In the years that followed, mindfulness generated enormous interest. Mark Williams established the Oxford Mindfulness Centre within the Department of Psychiatry at Oxford University. Patrons included one Lady Lavender Patten of Barnes aka Mrs Chris Patten. Chris Patten aka Lord Patten of Barnes was then and still is Chancellor of the University of Oxford. Mark Williams has now retired and the website of the Oxford Mindfulness Centre has recently been revamped, listing different Trustees. One of the current Trustees is Chris Ruane, a former Labour politician from north Wales who was the driving force behind alerting Parliament to the miracle of mindfulness. Chris Ruane too would have known how bad the mental health services were in north Wales. He went to school in north Wales and for many years his constituency was the Vale of Clwyd, just down the road from the notorious North Wales Hospital Denbigh.
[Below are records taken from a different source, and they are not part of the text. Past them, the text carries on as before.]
(** * array-utils.js: sum, findDuplicates, count

    A shallow embedding of [src/array-utils.js] together with the part of the
    ECMAScript host semantics the three functions rely on ([Number],
    [String], [JSON.stringify], [Array.isArray], [Map], [Set], null-prototype
    objects), followed by the properties of the three functions. *)

From Stdlib Require Import ZArith Ascii String List Lia.
From Stdlib Require Import SpecFloat.
From stdpp Require Import base decidable countable gmap strings list fin_maps sorting.

Local Open Scope string_scope.

(** ** JavaScript numbers

    A JavaScript number is an IEEE-754 binary64 value.  It is modelled by
    [spec_float], the inductive specification of floating-point numbers of
    the standard library, at precision 53 and maximal exponent 1024.  There
    is one [NaN], as in JavaScript. *)

Module JSNumber.

Abbreviation number := spec_float.

Definition prec : Z := 53.
Definition emax : Z := 1024.

Definition NaN : number := S754_nan.
Definition pos_zero : number := S754_zero false.
Definition neg_zero : number := S754_zero true.

(** [x + y] on numbers: round-to-nearest, ties-to-even. *)
Definition add (x y : number) : number := SFadd prec emax x y.

(** [Number.isNaN]. *)
Definition isNaN (x : number) : bool :=
  match x with S754_nan => true | _ => false end.

(** The number with mathematical value [m * 10 ^ e], correctly rounded;
    [neg] is the sign, also of a zero result. *)
Definition of_decimal (neg : bool) (m : N) (e : Z) : number :=
  match m with
  | N0 => S754_zero neg
  | Npos p =>
      if (0 <=? e)%Z
      then binary_round prec emax neg (p * Z.to_pos (10 ^ e)) 0
      else
        let '(q, e', l) :=
          SFdiv_core_binary prec emax (Zpos p) 0 (10 ^ (- e)) 0 in
        binary_round_aux prec emax neg q e' l
  end.

(** The number of an integer. *)
Definition of_Z (z : Z) : number := binary_normalize prec emax z 0 false.

End JSNumber.

Import JSNumber.

(** ** JavaScript values

    The elements the helpers are written for are primitives (numbers,
    strings, booleans); [undefined], [null] and references to plain objects
    are included since an array can hold them too.  [VObj r] is the
    reference [r] to an ordinary object without own properties (as created
    by [{}]), so that the conversions of [Object.prototype] apply to it.
    A string is a sequence of code units, here restricted to the code units
    below 256, one [ascii] each.  Symbols, BigInts, and arrays or other
    objects as elements of an array are outside the model. *)

Inductive value : Type :=
  | VUndefined
  | VNull
  | VBool (b : bool)
  | VNum (x : number)
  | VStr (s : string)
  | VObj (r : positive).

(** An array is a sequence of slots; [None] is a hole of a sparse array. *)
Definition slot : Type := option value.

(** What a function can be called with: an array, or any other value. *)
Inductive argument : Type :=
  | Arr (elems : list slot)
  | NonArr (v : value).

(** [Array.isArray]. *)
Definition Array_isArray (a : argument) : bool :=
  match a with Arr _ => true | NonArr _ => false end.

(** The sequence [for (const item of arr)] runs over: the array iterator
    reads the indices [0 .. length - 1], and a hole reads as [undefined]. *)
Definition items (elems : list slot) : list value :=
  map (fun s => match s with Some v => v | None => VUndefined end) elems.

(** ** Decimal digits *)

Module Decimal.

Definition digit_char (d : N) : ascii := ascii_of_N (48 + d).

Definition digit_val (c : ascii) : option N :=
  let n := N_of_ascii c in
  if ((48 <=? n) && (n <=? 57))%N then Some (n - 48)%N else None.

Fixpoint digits_go (fuel : nat) (n : N) (acc : string) : string :=
  match fuel with
  | O => acc
  | S fuel' =>
      let acc' := String (digit_char (n mod 10)) acc in
      if (n / 10 =? 0)%N then acc' else digits_go fuel' (n / 10)%N acc'
  end.

(** The decimal representation of [n], without leading zeros. *)
Definition digits (n : N) : string :=
  digits_go (S (N.to_nat (N.log2 n))) n "".

Fixpoint zeros (n : nat) : string :=
  match n with O => "" | S n' => String "0" (zeros n') end.

End Decimal.

(** ** [Number(v)]: conversion of a value to a number *)

Module ToNumber.

(** StrWhiteSpaceChar, among the code units below 256: TAB, LF, VT, FF,
    CR, SP and NBSP. *)
Definition is_whitespace (c : ascii) : bool :=
  match N_of_ascii c with
  | 9 | 10 | 11 | 12 | 13 | 32 | 160 => true
  | _ => false
  end%N.

Fixpoint trim_start (cs : list ascii) : list ascii :=
  match cs with
  | c :: cs' => if is_whitespace c then trim_start cs' else cs
  | [] => []
  end.

Definition trim (cs : list ascii) : list ascii :=
  rev (trim_start (rev (trim_start cs))).

(** The longest prefix of decimal digits: its value, its length and the
    rest of the input. *)
Fixpoint take_digits (cs : list ascii) (acc : N) (len : nat)
  : N * nat * list ascii :=
  match cs with
  | c :: cs' =>
      match Decimal.digit_val c with
      | Some d => take_digits cs' (10 * acc + d)%N (S len)
      | None => (acc, len, cs)
      end
  | [] => (acc, len, [])
  end.

(** ExponentPart, optional: [e] or [E], an optional sign, digits. *)
Definition parse_exponent (cs : list ascii) : option Z :=
  match cs with
  | [] => Some 0%Z
  | c :: cs' =>
      if (Ascii.eqb c "e" || Ascii.eqb c "E")%bool then
        let '(neg, ds) :=
          match cs' with
          | "-"%char :: r => (true, r)
          | "+"%char :: r => (false, r)
          | _ => (false, cs')
          end in
        match take_digits ds 0 0 with
        | (_, O, _) => None
        | (e, S _, []) => Some (if neg then - Z.of_N e else Z.of_N e)%Z
        | (_, S _, _ :: _) => None
        end
      else None
  end.

(** StrUnsignedDecimalLiteral, with the sign that was read before it. *)
Definition parse_unsigned_decimal (neg : bool) (cs : list ascii) : number :=
  if decide (cs = list_ascii_of_string "Infinity") then S754_infinity neg
  else
    let '(ip, n_ip, r1) := take_digits cs 0 0 in
    let '(fp, n_fp, r2) :=
      match r1 with
      | "."%char :: r => take_digits r ip 0
      | _ => (ip, O, r1)
      end in
    match (n_ip + n_fp)%nat with
    | O => NaN
    | S _ =>
        match parse_exponent r2 with
        | Some e => of_decimal neg fp (e - Z.of_nat n_fp)
        | None => NaN
        end
    end.

Definition radix_digit_val (radix : N) (c : ascii) : option N :=
  let n := N_of_ascii c in
  let d :=
    if ((48 <=? n) && (n <=? 57))%N then Some (n - 48)%N
    else if ((97 <=? n) && (n <=? 102))%N then Some (n - 87)%N
    else if ((65 <=? n) && (n <=? 70))%N then Some (n - 55)%N
    else None in
  match d with
  | Some d => if (d <? radix)%N then Some d else None
  | None => None
  end.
At one point some three years ago a friend and I found a You Tube clip of Mark Williams explaining that he wanted to establish a foundation to ensure that mindfulness would continue for generations and generations to come – what was he planning, a Thousand Year Reich? Mark Williams was also very keen that MBCT should acquire recognition from NICE (National Institute for Health and Care Excellence) as an effective treatment for depression. There was an awful lot of research being done by then in the field of mindfulness generally, but a lot of the research and analyses on MBCT and whether it was effective had been done by Mark Williams and his colleagues or people whom he had trained or who were networked with him – ‘true believers’. At this point I’d like to introduce readers to a paper from the British Medical Journal that I came across recently, ‘Conflicts of Interest and Spin In Reviews of Psychological Therapies: A Systematic Review’; Lieb, van der Osten-Sacken, Stoffers-Winterling, Reiss and Barth, 2016, BMJ Open http://bmjopen.bmj.com/content/6/4/e010606.full

This paper raises some important issues which seem to have been largely overlooked and is worth reading in full. Conflicts of interest involving researchers receiving funding from pharmaceutical companies are extensively discussed even in the lay press, but Lieb et al raise the issue of a different sort of conflict of interest – researcher allegiance regarding psychological therapies, ie. the belief of a researcher in the superiority of a psychological therapy when reviewing outcomes of this therapy. Allegiance may be due to a special training in one specific psychological therapy, the involvement in previous efficacy research about this psychological therapy or the involvement in development of aetiological models via basic research. Williams and his colleagues developed MBCT, published the initial research into the efficacy of MBCT and his co-authors like Judith Soulsby and Rebecca Crane had received special training in MBCT. Lieb et al maintain that empirical studies show a strong impact of researcher allegiance on outcome in psychotherapy studies…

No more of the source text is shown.